**Data records:**
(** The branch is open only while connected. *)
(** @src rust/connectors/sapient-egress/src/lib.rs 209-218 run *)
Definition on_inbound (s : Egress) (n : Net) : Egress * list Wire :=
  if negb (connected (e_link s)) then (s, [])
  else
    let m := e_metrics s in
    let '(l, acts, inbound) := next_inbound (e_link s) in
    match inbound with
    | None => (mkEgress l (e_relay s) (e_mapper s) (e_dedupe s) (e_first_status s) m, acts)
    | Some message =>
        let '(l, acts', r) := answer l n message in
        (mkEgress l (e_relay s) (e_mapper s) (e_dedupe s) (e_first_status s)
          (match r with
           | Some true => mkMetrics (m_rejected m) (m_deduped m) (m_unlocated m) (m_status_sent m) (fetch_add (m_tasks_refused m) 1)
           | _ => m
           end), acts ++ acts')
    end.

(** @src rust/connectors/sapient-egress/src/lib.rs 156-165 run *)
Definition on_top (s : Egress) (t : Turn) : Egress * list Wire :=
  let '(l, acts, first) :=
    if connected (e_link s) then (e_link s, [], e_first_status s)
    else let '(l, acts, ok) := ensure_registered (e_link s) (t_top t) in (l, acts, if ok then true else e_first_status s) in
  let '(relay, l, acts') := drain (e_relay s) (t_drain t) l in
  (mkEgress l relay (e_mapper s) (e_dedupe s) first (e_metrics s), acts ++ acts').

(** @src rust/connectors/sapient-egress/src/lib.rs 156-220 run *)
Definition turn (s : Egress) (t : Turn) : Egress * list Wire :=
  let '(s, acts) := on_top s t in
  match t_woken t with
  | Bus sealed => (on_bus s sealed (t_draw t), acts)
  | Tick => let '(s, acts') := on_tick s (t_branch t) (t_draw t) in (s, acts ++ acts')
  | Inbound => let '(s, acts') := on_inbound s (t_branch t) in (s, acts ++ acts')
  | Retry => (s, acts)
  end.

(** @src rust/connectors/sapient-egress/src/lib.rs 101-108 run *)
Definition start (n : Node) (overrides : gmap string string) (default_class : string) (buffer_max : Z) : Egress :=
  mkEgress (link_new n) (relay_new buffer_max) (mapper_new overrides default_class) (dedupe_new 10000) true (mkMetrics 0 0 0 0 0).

**Task to complete:**
The response should hold exactly the lines starting at the line with "(t_draw t), acts)" and ending at the line with "Definition start (n", and no other line of the material above.

**Result below:**
  | Bus sealed => (on_bus s sealed (t_draw t), acts)
  | Tick => let '(s, acts') := on_tick s (t_branch t) (t_draw t) in (s, acts ++ acts')
  | Inbound => let '(s, acts') := on_inbound s (t_branch t) in (s, acts ++ acts')
  | Retry => (s, acts)
  end.

(** @src rust/connectors/sapient-egress/src/lib.rs 101-108 run *)
Definition start (n : Node) (overrides : gmap string string) (default_class : string) (buffer_max : Z) : Egress :=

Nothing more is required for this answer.